> **Your objective**
Write out again, exactly, the lines below starting at the one with "trace_ st))." and ending at the one with "unfold run_simulation. rewrite".

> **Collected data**
__________________________________________________

(* ===== verification/SimulationProperties.v ===== *)
(** * The properties of the simulation

    Termination and service of the whole run, the agreement of its summaries
    with the invariant check, and the workload on which the loop does not end. *)

From S2P Require Import Prelude Clock RequestState RequestLifecycle Request Backend MockBackend FifoScheduler SchedulerInvariant SchedulerCorrect SchedulerSpec Double Workload Simulation SimulationCorrect Analysis.

Section Run.
Context (last : TimePoint) (workload : list WorkloadRequest).
Hypothesis Hgood : good_workload last workload.

Lemma sim_start_measure b :
  measure workload (sim_start_state b) < Z.of_nat (sim_fuel workload).
Proof.
  unfold measure, units, sim_fuel. simpl. rewrite drop_0.
  assert (work (abs new_scheduler) = 0) as -> by done.
  assert (0 <= sum_Z ((fun w => max_tokens w + 2) <$> workload)).
  { apply sum_Z_nonneg, Forall_fmap. eapply Forall_impl; [apply (gw_budget _ _ Hgood)|].
    intros w Hw. cbn beta in Hw. simpl. lia. }
  destruct (must_jump _ _); lia.
Qed.

(** A request that is no longer active is healthy. *)
Lemma summary_healthy s w p r :
  sched_inv ∅ s w -> requests_ s !! p = Some r -> ~ active s p -> healthy (summarize r).
Proof.
  intros Hinv Hr Hn. pose proof (inv_wf _ _ _ Hinv p r Hr) as Hwf.
  pose proof (req_lifecycle _ _ Hwf) as Hlc. unfold healthy, summarize. simpl.
  split; [by apply (inv_rest _ _ _ Hinv p)|]. split; [apply (req_budget _ _ Hwf)|].
  split; [|split].
  - intros a f. by eapply first_after_admitted.
  - intros f c. by eapply completed_after_first.
  - intros a c. by eapply completed_after_admitted.
Qed.

Lemma sim_end_quiet st :
  sim_running workload st = false -> sim_inv last workload st ->
  next_to_submit st = length workload /\ forall p, ~ active (scheduler st) p.
Proof.
  unfold sim_running. intros [Hn Hw]%orb_false_iff Hinv.
  apply Nat.ltb_ge in Hn. pose proof (si_next _ _ _ Hinv). split; [lia|].
  intros p Hp.
  assert (has_work st = true); [|congruence].
  apply has_work_active. unfold active in Hp.
  destruct (waiting_ (scheduler st)); [|by left].
  destruct (decoding_ (scheduler st)); [by apply not_elem_of_nil in Hp|by right].
Qed.

(** The whole run: the loop ends in an idle state that has submitted the
    workload, and the result is read off that state. *)
Lemma run_ends (trace_writer : bool) :
  exists st, sim_inv last workload st /\ next_to_submit st = length workload /\
    (forall p, ~ active (scheduler st) p) /\
    (is_Some (trace_ st) <-> trace_writer = true) /\
    run_simulation (sim_fuel workload) (Ok workload) trace_writer =
      Some (Ok (mkSimulationResult (sim_reports st) (summarize <$> requests_ (scheduler st)),
                trace_ st)).
Proof.
  pose proof (sim_start_inv _ _ Hgood trace_writer) as Hstart.
  destruct (sim_loop_ok _ _ Hgood (sim_fuel workload) _ Hstart (sim_start_measure trace_writer))
    as (st & E & Hinv & Hrun).
  destruct (sim_end_quiet st Hrun Hinv) as [Hnext Hidle]. exists st.
  pose proof (si_length _ _ _ Hinv) as Hlen. rewrite Hnext in Hlen.
  split; [done|]. split; [done|]. split; [done|]. split.
  { rewrite (sim_loop_traced _ _ _ _ E). unfold sim_start_state. simpl.
    destruct trace_writer; split; try done. }
  unfold run_simulation. rewrite E. cbn [mbind outcome_bind].
  rewrite (si_submitted _ _ _ Hinv), Hnext, snapshot_ok, drop_0, take_ge by lia. done.
Qed.

Lemma run_healthy st : sim_inv last workload st -> (forall p, ~ active (scheduler st) p) ->
  Forall healthy (summarize <$> requests_ (scheduler st)).
Proof.
  intros Hinv Hidle. apply Forall_fmap, Forall_lookup. intros i r Hr.
  by eapply summary_healthy; [apply Hinv|..].
Qed.

(** C3. The simulation ends and serves the whole workload: within [sim_fuel]
    iterations the loop stops without panic, exception, failed assertion or
    undefined operation, the result has one summary per workload request, in
    order, with its id and budget, every one of them terminal, within budget
    and with ordered milestones, and the invariant check of the run is empty. *)
Theorem simulation_serves_workload (trace_writer : bool) :
  exists result trace,
    run_simulation (sim_fuel workload) (Ok workload) trace_writer = Some (Ok (result, trace)) /\
    length (summaries result) = length workload /\
    (forall i w, workload !! i = Some w -> exists sm, summaries result !! i = Some sm /\
       summary_id sm = w_id w /\ max_output_tokens sm = max_tokens w /\ healthy sm) /\
    check_invariants (summaries result) = [].
Proof.
  destruct (run_ends trace_writer) as (st & Hinv & Hnext & Hidle & _ & E).
  eexists _, _. split; [exact E|]. cbn [summaries].
  pose proof (si_length _ _ _ Hinv) as Hlen. rewrite Hnext in Hlen.
  rewrite length_fmap. split; [done|]. split; [|by apply check_invariants_nil, run_healthy].
  intros i w Hw. destruct (lookup_lt_is_Some_2 (requests_ (scheduler st)) i) as [r Hr].
  { rewrite Hlen. by eapply lookup_lt_Some. }
  exists (summarize r). rewrite list_lookup_fmap, Hr.
  destruct (si_requests _ _ _ Hinv i r Hr) as (w' & Hw' & Hid & Hm & _). simplify_eq.
  split_and!; try done. by eapply summary_healthy; [apply Hinv|..].
Qed.

End Run.

(** ** When the loop does not end *)

(** An iteration that finds the clock at the truncation of the next arrival,
    and the arrival not passed, changes nothing. *)
Lemma stalled_step workload st w :
  workload !! next_to_submit st = Some w -> has_work st = false ->
  0 <= now st <= INT64_MAX -> from_ms (arrival_ms w) = Ok (now st) ->
  dleb (arrival_ms w) (to_ms (now st)) = false ->
  sim_running workload st = true /\ sim_step workload st = Ok st.
Proof.
  intros Hw Hidle Hnow Ha Hlate. split.
  { unfold sim_running. apply orb_true_iff. left. apply Nat.ltb_lt. by eapply lookup_lt_Some. }
  assert (Hsub : Ok st = submit_arrived (drop (next_to_submit st) workload) (to_ms (now st)) st).
  { rewrite (drop_S _ _ _ Hw). simpl. by rewrite Hlate. }
  unfold sim_step.
  rewrite (proj2 (i64_sub_Ok (now st) 0 (now st))) by (unfold INT64_MIN; lia).
  cbn [mbind outcome_bind]. rewrite <- Hsub. cbn [mbind outcome_bind].
  rewrite Hidle, Hw. unfold jump_to_arrival. rewrite Ha. cbn [mbind outcome_bind].
  rewrite (proj2 (i64_sub_Ok (now st) 0 (now st))) by (unfold INT64_MIN; lia).
  cbn [mbind outcome_bind].
  rewrite (proj2 (i64_sub_Ok (now st) (now st) 0)) by (unfold INT64_MIN, INT64_MAX; lia).
  cbn [mbind outcome_bind].
  rewrite (proj2 (advance_Ok 0 (mock_clock (sim_world st)) (mock_clock (sim_world st))))
    by (unfold now, fake_now, INT64_MIN in *; lia).
  by destruct st as [[c m] s sub n i r t].
Qed.

(** A loop at a fixed point of its body never ends. *)
Lemma loop_at_fixpoint workload st fuel :
  sim_running workload st = true -> sim_step workload st = Ok st ->
  sim_loop fuel workload st = None.
Proof. intros Hr Hs. induction fuel as [|fuel IH]; [done|]. simpl. by rewrite Hr, Hs. Qed.

(** C29. The idle jump can stall: if the clock stands at the truncation of the
    next arrival but before the arrival itself, and nothing is running, no
    number of iterations ever submits it - the loop of [run_simulation] never
    ends. *)
Theorem idle_jump_stalls workload st w :
  workload !! next_to_submit st = Some w -> has_work st = false ->
  0 <= now st <= INT64_MAX -> from_ms (arrival_ms w) = Ok (now st) ->
  dleb (arrival_ms w) (to_ms (now st)) = false ->
  forall fuel, sim_loop fuel workload st = None.
Proof.
  intros Hw Hidle Hnow Ha Hlate fuel.
  destruct (stalled_step _ _ _ Hw Hidle Hnow Ha Hlate) as [Hrun Hstep].
  by apply loop_at_fixpoint.
Qed.

(** ** Witnesses *)

Definition ms (k : Z) : double := Finite (k * one_units).

Definition demo_workload : list WorkloadRequest :=
  [mkWorkloadRequest "a" (ms 0) [1; 2] 2 (ms 100); mkWorkloadRequest "b" (ms 25) [3] 1 (ms 100)].

Lemma ms_arrival_fits (k last : Z) (w : WorkloadRequest) :
  arrival_ms w = ms k -> 0 <= k -> k * 1000000 <= last -> k * 1000000 < 2 ^ 53 -> arrival_fits last w.
Proof.
  intros E Hk Hl Hm. unfold arrival_fits, ms in *. rewrite E. exists (k * 1000000).
  rewrite to_ms_exact, from_ms_exact by done. simpl. split; [done|]. split; [lia|].
  apply Z.leb_refl.
Qed.

Lemma demo_good : good_workload 25000000 demo_workload.
Proof.
  split; try done.
  - by apply (bool_decide_unpack _).
  - repeat constructor; simpl; lia.
  - apply Forall_cons; split; [apply (ms_arrival_fits 0); [done|lia..]|].
    apply Forall_cons; split; [apply (ms_arrival_fits 25); [done|lia..]|by apply Forall_nil].
  - apply Forall_cons; split; [|apply Forall_cons; split; [|by apply Forall_nil]];
      (exists 100000000; split; [by apply (from_ms_exact 100)|]; vm_compute; split; congruence).
Qed.

Lemma simulation_serves_workload_witness :
  exists result trace, run_simulation (sim_fuel demo_workload) (Ok demo_workload) true
      = Some (Ok (result, trace)) /\
    length (summaries result) = 2%nat /\ check_invariants (summaries result) = [].
Proof.
  destruct (simulation_serves_workload 25000000 demo_workload demo_good true)
    as (result & trace & E & Hl & _ & Hc).
  exists result, trace. exact (conj E (conj Hl Hc)).
Defined.

(** An arrival with a fraction of a nanosecond, 143.2837465 ms. *)
Definition fractional_arrival : double :=
  Eval vm_compute in ddiv (double_of_Z 1432837465) (double_of_Z 10000000).

Definition fractional_workload : list WorkloadRequest :=
  [mkWorkloadRequest "a" fractional_arrival [1] 1 (ms 100)].

(** The state after the first jump. *)
Definition stalled_state : SimState :=
  mkSimState (mkMockWorld (mkFakeClock 143283746) (new_mock 1000000 5000000)) new_scheduler [] 0 0 []
    None.

Lemma fractional_first_step :
  sim_step fractional_workload (sim_start_state false) = Ok stalled_state.
Proof. vm_compute. reflexivity. Qed.

Lemma fractional_run fuel :
  run_simulation (S fuel) (Ok fractional_workload) false =
    match sim_loop fuel fractional_workload stalled_state with
    | None => None
    | Some o => Some (st ← o; l ← snapshot (submitted st) (scheduler st);
                      Ok (mkSimulationResult (sim_reports st) l, trace_ st))
    end.
Proof.
  unfold run_simulation, sim_loop. fold sim_loop.
  change (sim_running fractional_workload (sim_start_state false)) with true.
  by rewrite fractional_first_step.
Qed.

(** The clock stands at 143283746 ns, the arrival is half a nanosecond later. *)
Lemma stalled_state_stalls :
  from_ms fractional_arrival = Ok 143283746 /\
  dleb fractional_arrival (to_ms 143283746) = false.
Proof. split; vm_compute; reflexivity. Qed.

(** The run on this one-line workload never ends. *)
Lemma fractional_workload_never_ends :
  forall fuel, run_simulation fuel (Ok fractional_workload) false = None.
Proof.
  intros [|fuel]; [reflexivity|]. rewrite fractional_run.
  destruct stalled_state_stalls as [Hf Hl].
  destruct (stalled_step fractional_workload stalled_state
    (mkWorkloadRequest "a" fractional_arrival [1] 1 (ms 100)) eq_refl eq_refl)
    as [Hrun Hstep]; [vm_compute; split; congruence|exact Hf|exact Hl|].
  by rewrite loop_at_fixpoint.
Qed.

Lemma idle_jump_stalls_witness :
  sim_loop 1000 fractional_workload stalled_state = None.
Proof.
  destruct stalled_state_stalls as [Hf Hl].
  apply (idle_jump_stalls fractional_workload stalled_state
           (mkWorkloadRequest "a" fractional_arrival [1] 1 (ms 100)) eq_refl eq_refl);
    [vm_compute; split; congruence|exact Hf|exact Hl].
Defined.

__________________________________________________

> **Answer**
                trace_ st)).
Proof.
  pose proof (sim_start_inv _ _ Hgood trace_writer) as Hstart.
  destruct (sim_loop_ok _ _ Hgood (sim_fuel workload) _ Hstart (sim_start_measure trace_writer))
    as (st & E & Hinv & Hrun).
  destruct (sim_end_quiet st Hrun Hinv) as [Hnext Hidle]. exists st.
  pose proof (si_length _ _ _ Hinv) as Hlen. rewrite Hnext in Hlen.
  split; [done|]. split; [done|]. split; [done|]. split.
  { rewrite (sim_loop_traced _ _ _ _ E). unfold sim_start_state. simpl.
    destruct trace_writer; split; try done. }
  unfold run_simulation. rewrite E. cbn [mbind outcome_bind].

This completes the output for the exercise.